[Stored data entries]
*** Begin section ***

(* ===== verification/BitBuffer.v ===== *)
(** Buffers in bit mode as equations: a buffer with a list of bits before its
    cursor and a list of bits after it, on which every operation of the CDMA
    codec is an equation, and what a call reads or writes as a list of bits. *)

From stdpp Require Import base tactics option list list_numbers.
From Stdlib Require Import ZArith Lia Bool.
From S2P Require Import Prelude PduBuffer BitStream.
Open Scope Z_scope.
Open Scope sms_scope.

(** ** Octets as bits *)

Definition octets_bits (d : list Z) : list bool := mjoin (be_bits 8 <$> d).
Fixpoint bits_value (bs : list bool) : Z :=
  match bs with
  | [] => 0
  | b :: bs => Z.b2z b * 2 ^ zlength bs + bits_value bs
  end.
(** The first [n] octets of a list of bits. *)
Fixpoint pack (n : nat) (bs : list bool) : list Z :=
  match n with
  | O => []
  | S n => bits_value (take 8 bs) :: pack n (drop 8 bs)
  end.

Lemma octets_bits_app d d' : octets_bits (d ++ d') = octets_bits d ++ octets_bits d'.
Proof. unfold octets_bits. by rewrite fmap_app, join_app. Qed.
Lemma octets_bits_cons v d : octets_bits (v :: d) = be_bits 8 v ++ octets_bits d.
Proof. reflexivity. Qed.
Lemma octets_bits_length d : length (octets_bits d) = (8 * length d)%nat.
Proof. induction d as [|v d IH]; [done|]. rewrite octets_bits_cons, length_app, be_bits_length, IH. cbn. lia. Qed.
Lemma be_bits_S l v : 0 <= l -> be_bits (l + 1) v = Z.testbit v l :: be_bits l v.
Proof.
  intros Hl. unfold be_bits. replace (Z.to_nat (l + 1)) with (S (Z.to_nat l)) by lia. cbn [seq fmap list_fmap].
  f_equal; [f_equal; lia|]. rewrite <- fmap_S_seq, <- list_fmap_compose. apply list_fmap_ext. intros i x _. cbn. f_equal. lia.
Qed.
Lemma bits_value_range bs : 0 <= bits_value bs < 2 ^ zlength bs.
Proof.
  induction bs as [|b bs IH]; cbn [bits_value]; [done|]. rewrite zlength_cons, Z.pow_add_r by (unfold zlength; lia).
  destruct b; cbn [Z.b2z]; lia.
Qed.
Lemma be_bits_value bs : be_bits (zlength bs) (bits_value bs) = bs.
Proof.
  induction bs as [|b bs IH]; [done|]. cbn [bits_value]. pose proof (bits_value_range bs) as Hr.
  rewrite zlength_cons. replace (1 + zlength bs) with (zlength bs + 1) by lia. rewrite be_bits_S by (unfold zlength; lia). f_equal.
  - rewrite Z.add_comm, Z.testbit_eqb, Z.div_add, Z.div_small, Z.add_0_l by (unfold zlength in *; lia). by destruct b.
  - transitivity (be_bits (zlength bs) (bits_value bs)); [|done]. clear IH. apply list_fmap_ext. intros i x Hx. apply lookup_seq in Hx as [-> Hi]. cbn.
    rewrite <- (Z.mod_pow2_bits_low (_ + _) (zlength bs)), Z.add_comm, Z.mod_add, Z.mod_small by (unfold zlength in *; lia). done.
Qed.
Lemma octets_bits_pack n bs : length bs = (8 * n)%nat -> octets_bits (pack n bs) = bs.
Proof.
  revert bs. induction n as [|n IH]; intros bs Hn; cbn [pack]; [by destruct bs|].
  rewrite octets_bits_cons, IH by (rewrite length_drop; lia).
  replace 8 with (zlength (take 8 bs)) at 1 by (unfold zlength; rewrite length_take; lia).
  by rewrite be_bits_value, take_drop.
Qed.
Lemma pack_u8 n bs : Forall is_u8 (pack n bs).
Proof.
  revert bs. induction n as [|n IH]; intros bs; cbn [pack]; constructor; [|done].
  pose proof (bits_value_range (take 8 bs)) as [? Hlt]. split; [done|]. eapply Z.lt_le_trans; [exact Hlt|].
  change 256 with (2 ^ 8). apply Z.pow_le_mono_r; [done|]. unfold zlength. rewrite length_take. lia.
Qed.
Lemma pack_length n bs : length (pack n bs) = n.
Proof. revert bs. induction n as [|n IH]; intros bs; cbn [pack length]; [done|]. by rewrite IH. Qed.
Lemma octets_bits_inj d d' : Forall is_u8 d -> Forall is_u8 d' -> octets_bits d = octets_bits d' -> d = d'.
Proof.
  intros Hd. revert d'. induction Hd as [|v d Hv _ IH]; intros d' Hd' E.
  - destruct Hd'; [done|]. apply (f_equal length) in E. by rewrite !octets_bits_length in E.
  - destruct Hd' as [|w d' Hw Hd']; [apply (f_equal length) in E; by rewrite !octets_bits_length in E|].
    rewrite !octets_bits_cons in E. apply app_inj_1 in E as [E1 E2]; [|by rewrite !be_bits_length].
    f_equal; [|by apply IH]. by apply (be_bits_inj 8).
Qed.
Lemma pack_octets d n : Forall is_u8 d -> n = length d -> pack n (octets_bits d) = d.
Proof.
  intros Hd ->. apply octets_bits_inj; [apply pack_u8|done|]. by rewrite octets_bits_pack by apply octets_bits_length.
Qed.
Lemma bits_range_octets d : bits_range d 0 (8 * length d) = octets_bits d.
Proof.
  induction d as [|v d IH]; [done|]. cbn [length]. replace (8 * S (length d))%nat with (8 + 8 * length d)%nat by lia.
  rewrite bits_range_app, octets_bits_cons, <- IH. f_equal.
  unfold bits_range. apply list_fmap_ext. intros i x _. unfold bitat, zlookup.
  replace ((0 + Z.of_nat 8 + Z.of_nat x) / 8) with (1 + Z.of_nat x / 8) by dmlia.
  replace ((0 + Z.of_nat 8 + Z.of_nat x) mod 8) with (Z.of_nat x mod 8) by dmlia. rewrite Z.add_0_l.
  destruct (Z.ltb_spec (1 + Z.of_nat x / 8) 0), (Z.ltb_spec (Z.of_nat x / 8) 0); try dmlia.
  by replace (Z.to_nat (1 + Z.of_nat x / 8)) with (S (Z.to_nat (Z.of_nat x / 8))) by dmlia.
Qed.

*** End section ***

## What you will do
Reproduce only the lines above, starting at the line with "Lemma bits_range_octets d" and ending at the line with "induction d as [|v d IH]; [done|]. cbn", exactly as written.

## Your solution
Lemma bits_range_octets d : bits_range d 0 (8 * length d) = octets_bits d.
Proof.
  induction d as [|v d IH]; [done|]. cbn [length]. replace (8 * S (length d))%nat with (8 + 8 * length d)%nat by lia.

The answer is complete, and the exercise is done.